**Task brief**
In the data below, find the line containing "Definition one_row : t_data_table", then set down that line and every later line up to and including the line containing "that has taken", exactly.

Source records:
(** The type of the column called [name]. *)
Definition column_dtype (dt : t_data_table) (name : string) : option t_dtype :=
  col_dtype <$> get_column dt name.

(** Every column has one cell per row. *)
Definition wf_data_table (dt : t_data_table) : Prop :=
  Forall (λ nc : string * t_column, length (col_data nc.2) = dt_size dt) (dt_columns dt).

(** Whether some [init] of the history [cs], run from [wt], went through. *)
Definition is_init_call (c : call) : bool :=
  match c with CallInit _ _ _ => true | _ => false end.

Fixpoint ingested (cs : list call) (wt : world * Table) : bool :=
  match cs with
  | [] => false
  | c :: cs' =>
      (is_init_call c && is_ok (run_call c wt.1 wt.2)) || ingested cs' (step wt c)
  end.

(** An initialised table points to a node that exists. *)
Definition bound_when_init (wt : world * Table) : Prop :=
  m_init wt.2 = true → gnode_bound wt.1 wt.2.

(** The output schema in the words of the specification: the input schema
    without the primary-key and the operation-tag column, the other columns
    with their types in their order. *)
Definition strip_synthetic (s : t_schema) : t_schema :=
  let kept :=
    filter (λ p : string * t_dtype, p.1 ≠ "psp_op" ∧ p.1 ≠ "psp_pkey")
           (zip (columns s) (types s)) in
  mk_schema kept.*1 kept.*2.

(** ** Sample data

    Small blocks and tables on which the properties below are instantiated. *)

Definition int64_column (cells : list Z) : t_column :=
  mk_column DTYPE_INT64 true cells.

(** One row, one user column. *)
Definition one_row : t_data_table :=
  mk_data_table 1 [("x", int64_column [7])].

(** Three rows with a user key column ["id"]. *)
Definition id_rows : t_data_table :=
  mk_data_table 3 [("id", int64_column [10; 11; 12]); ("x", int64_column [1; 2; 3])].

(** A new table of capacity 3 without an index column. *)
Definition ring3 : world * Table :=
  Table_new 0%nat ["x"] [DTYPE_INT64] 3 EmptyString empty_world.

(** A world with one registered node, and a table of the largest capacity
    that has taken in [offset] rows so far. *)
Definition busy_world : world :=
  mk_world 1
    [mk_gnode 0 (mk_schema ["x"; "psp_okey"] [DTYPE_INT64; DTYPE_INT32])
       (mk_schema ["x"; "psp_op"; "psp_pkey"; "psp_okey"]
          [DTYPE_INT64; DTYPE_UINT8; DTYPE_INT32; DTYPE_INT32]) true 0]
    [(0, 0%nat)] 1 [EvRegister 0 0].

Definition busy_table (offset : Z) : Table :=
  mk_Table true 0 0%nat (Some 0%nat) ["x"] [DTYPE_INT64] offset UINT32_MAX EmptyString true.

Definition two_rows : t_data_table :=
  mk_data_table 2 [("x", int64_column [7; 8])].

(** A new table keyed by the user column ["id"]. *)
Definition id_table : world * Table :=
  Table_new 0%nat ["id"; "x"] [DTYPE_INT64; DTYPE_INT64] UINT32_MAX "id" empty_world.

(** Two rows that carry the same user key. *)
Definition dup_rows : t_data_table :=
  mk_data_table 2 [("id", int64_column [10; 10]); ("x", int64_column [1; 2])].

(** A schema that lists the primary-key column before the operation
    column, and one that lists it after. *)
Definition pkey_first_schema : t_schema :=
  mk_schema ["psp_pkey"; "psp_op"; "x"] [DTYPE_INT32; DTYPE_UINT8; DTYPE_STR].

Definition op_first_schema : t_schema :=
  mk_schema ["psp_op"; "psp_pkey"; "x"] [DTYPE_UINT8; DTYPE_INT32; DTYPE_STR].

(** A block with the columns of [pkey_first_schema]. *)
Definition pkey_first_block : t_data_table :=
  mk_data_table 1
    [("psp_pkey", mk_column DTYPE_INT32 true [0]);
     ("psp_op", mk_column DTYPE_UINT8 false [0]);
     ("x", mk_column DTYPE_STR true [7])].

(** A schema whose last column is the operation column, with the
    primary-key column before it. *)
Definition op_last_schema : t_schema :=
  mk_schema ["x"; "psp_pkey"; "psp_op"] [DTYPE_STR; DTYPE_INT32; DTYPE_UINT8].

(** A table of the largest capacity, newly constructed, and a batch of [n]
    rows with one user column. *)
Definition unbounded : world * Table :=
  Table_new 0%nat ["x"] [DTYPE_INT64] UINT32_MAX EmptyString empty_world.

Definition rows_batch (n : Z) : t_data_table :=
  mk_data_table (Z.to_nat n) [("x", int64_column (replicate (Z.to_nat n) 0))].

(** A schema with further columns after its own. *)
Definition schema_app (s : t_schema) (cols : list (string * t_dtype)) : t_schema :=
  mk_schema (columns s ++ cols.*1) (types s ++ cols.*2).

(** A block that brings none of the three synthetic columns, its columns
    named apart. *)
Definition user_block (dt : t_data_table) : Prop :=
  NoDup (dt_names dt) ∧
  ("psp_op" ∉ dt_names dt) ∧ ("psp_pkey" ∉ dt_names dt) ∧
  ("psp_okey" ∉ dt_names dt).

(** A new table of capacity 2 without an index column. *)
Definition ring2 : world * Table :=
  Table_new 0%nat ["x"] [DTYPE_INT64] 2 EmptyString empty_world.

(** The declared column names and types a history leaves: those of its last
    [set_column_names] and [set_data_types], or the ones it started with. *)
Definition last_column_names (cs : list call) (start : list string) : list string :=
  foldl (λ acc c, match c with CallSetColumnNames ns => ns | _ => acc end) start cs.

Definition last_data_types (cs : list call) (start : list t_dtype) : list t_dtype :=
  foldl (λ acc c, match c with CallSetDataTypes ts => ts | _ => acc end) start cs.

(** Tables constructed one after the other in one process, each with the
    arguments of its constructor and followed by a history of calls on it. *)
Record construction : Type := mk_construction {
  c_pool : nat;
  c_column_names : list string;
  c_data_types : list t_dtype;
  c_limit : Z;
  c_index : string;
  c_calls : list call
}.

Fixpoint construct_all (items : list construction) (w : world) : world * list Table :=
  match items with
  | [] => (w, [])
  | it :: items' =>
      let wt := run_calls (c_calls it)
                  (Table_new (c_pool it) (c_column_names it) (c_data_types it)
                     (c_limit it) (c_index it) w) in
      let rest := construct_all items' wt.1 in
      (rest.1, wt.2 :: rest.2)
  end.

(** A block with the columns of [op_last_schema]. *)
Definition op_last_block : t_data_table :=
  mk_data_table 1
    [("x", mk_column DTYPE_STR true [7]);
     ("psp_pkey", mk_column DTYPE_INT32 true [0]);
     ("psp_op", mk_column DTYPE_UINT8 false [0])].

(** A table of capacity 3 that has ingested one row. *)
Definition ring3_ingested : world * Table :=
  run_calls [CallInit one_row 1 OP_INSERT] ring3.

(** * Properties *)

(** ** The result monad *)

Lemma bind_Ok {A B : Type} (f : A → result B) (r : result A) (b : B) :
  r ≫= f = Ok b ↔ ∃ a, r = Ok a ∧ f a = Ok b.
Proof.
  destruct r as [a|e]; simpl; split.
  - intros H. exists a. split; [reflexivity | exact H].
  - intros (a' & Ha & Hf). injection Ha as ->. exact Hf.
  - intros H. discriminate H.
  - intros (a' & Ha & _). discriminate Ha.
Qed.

--

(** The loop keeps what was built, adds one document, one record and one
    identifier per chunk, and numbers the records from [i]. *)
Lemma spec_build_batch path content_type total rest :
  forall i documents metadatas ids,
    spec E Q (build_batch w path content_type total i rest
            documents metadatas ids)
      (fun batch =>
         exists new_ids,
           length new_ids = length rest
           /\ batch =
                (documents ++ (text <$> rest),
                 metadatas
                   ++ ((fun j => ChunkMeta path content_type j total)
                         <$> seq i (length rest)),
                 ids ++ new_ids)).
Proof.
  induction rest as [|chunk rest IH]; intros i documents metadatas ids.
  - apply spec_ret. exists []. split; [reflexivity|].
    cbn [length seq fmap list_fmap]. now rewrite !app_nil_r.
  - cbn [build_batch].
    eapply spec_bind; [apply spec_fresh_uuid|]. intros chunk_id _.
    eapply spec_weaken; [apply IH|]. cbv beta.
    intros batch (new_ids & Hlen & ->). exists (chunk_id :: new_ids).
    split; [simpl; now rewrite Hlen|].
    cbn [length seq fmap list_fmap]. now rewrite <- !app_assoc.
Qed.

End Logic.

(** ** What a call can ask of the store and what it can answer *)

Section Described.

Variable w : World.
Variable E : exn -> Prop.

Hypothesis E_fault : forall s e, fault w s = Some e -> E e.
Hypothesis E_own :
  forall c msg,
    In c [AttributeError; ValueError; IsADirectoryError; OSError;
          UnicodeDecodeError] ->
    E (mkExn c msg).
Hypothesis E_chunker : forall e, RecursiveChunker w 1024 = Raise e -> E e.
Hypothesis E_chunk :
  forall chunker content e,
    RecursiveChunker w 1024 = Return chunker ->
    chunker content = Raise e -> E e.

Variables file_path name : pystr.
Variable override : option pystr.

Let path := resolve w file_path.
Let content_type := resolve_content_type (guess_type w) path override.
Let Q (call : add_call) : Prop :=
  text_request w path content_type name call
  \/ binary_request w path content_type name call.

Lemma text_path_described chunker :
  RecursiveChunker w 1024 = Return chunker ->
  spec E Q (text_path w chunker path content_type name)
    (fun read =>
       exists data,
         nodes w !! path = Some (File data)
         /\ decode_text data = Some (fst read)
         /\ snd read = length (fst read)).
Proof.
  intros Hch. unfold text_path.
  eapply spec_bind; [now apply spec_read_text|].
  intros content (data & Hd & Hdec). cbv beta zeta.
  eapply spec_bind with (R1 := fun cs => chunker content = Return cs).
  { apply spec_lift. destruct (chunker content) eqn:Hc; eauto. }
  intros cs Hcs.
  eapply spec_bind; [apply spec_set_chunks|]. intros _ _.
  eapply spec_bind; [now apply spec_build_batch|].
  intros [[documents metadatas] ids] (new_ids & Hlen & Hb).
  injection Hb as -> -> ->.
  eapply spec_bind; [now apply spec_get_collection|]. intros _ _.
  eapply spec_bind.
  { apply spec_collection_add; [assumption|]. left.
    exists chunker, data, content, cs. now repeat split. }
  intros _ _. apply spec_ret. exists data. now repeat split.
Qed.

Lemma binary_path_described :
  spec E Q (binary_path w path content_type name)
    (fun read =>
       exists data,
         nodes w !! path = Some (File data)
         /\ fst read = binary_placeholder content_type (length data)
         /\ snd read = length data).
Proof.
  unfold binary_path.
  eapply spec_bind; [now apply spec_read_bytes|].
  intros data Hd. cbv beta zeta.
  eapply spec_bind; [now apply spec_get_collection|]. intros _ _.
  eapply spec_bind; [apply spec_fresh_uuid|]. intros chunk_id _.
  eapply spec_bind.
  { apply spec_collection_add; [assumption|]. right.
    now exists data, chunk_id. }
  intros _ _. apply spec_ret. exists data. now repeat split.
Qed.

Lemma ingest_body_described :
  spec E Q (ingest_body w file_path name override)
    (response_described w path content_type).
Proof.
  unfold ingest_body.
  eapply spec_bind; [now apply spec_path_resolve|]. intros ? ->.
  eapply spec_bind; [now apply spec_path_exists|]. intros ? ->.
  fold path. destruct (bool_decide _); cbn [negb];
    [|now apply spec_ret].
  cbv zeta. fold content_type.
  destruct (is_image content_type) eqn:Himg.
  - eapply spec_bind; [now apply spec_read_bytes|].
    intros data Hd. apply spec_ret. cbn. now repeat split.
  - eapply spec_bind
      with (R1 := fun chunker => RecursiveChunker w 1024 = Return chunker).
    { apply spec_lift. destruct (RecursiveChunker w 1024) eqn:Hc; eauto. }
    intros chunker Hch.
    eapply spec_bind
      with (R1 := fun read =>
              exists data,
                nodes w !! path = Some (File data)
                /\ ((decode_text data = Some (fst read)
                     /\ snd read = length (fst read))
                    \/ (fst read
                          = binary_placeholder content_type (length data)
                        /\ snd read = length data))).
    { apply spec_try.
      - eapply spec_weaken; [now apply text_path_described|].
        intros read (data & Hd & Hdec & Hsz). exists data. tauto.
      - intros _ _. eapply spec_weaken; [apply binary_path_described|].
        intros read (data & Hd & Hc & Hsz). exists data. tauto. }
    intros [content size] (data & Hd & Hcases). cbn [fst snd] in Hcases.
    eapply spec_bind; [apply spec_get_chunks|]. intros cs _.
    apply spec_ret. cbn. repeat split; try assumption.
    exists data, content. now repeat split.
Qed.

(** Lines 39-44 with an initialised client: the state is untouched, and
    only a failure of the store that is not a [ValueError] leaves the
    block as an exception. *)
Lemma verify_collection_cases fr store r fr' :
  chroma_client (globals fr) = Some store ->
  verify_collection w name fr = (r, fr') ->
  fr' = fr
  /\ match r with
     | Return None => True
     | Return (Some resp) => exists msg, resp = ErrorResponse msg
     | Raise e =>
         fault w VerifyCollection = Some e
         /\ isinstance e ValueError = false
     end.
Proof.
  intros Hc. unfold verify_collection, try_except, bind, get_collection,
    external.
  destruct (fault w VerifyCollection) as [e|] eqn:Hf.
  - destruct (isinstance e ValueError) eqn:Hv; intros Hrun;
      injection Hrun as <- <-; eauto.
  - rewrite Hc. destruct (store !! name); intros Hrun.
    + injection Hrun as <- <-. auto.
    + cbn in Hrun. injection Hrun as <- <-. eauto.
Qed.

...

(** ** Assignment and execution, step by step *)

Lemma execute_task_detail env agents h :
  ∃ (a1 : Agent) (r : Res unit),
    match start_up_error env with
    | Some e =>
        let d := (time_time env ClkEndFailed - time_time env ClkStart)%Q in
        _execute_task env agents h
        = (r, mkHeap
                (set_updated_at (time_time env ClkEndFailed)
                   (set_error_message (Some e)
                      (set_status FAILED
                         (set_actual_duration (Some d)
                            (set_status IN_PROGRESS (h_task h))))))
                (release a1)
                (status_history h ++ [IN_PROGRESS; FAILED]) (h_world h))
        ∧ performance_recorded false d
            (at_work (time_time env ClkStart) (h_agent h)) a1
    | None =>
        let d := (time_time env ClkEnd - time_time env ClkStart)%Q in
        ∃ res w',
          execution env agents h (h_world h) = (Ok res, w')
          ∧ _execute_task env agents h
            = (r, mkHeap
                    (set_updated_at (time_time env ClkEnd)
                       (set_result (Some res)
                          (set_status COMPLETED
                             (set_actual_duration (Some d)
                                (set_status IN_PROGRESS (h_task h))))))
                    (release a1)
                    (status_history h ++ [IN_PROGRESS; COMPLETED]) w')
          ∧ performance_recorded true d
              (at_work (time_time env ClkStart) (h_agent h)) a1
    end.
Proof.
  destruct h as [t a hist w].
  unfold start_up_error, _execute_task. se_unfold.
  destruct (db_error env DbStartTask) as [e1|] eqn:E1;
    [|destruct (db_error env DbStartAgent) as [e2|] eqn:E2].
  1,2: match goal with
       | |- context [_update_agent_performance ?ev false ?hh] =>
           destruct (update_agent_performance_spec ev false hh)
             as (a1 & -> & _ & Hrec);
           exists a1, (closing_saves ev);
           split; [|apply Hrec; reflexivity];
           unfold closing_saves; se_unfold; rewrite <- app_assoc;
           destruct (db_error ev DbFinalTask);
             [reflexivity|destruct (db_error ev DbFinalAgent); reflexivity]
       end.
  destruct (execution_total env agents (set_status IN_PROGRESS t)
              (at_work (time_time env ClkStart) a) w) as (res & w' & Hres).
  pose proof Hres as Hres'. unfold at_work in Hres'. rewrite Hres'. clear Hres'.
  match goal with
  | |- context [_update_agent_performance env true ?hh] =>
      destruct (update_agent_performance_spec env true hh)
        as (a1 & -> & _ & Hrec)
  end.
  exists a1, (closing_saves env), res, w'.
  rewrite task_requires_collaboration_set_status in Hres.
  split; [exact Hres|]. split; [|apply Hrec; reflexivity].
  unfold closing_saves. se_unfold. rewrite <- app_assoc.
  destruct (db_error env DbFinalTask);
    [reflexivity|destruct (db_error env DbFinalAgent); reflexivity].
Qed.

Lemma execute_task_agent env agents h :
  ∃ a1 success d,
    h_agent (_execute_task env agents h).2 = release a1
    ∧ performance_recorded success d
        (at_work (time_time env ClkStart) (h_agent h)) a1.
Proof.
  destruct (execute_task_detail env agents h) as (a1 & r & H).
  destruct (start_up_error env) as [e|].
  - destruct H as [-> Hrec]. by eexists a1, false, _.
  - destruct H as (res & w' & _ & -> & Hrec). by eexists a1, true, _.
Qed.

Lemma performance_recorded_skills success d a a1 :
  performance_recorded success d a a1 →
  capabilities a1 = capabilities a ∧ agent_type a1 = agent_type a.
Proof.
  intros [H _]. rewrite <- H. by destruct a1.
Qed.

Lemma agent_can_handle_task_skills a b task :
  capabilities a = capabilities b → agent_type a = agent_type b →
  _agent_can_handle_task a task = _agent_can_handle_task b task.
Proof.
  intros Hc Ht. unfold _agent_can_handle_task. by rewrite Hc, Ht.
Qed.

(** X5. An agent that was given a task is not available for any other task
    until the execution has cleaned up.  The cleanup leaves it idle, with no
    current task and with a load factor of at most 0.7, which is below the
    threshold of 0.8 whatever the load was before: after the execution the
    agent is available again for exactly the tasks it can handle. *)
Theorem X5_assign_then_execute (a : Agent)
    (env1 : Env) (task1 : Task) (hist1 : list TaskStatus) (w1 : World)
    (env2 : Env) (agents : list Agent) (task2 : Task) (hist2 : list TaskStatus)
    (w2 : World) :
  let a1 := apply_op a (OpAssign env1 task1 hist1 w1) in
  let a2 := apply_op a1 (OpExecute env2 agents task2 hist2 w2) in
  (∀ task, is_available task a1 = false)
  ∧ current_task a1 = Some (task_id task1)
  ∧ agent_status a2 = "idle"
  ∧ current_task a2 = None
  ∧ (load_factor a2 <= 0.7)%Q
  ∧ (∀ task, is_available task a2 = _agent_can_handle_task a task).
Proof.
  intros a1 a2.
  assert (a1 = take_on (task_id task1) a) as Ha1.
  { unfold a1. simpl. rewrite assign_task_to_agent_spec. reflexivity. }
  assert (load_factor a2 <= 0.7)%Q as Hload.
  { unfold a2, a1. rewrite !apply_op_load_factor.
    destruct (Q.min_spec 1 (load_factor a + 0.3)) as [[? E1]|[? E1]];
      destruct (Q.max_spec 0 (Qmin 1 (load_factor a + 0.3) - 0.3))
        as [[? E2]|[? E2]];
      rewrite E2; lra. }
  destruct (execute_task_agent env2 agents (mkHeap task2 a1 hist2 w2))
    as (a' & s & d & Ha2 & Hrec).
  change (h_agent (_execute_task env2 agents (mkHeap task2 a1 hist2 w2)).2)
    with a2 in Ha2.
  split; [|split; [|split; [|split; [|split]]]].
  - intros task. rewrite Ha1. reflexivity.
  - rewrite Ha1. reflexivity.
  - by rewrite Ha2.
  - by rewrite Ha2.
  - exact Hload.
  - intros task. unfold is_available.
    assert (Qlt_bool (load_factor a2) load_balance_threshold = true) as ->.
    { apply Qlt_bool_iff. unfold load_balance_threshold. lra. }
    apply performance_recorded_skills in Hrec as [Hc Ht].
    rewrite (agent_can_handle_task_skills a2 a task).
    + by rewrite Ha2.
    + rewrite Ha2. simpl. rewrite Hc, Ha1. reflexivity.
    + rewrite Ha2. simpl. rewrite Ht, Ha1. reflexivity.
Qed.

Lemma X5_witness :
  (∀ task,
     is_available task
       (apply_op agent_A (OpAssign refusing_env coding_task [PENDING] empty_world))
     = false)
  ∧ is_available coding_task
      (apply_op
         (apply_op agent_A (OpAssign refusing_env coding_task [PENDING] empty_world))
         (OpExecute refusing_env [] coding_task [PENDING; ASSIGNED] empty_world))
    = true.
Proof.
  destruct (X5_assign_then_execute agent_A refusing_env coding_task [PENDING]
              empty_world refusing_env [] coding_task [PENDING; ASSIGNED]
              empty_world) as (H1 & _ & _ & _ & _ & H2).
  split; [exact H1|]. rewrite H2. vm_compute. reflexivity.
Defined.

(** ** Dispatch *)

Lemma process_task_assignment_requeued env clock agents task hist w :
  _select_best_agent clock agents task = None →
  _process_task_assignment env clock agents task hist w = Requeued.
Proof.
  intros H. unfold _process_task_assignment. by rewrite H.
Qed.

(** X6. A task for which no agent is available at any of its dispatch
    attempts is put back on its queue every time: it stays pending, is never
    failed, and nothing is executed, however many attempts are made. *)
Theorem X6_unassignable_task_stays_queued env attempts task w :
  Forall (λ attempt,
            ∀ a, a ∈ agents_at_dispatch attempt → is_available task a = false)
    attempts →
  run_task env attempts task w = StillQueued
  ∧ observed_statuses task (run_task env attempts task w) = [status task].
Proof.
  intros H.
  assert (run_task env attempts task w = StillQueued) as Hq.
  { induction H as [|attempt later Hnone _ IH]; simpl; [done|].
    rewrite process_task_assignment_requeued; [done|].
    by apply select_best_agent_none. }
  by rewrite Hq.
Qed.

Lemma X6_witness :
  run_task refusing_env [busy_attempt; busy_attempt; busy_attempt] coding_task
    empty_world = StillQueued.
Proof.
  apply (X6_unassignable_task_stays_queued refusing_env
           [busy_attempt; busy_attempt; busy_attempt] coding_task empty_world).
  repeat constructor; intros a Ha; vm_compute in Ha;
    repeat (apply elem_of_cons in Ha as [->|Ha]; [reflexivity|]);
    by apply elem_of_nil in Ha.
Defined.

**Response to the exercise**
Definition one_row : t_data_table :=
  mk_data_table 1 [("x", int64_column [7])].

(** Three rows with a user key column ["id"]. *)
Definition id_rows : t_data_table :=
  mk_data_table 3 [("id", int64_column [10; 11; 12]); ("x", int64_column [1; 2; 3])].

(** A new table of capacity 3 without an index column. *)
Definition ring3 : world * Table :=
  Table_new 0%nat ["x"] [DTYPE_INT64] 3 EmptyString empty_world.

(** A world with one registered node, and a table of the largest capacity
    that has taken in [offset] rows so far. *)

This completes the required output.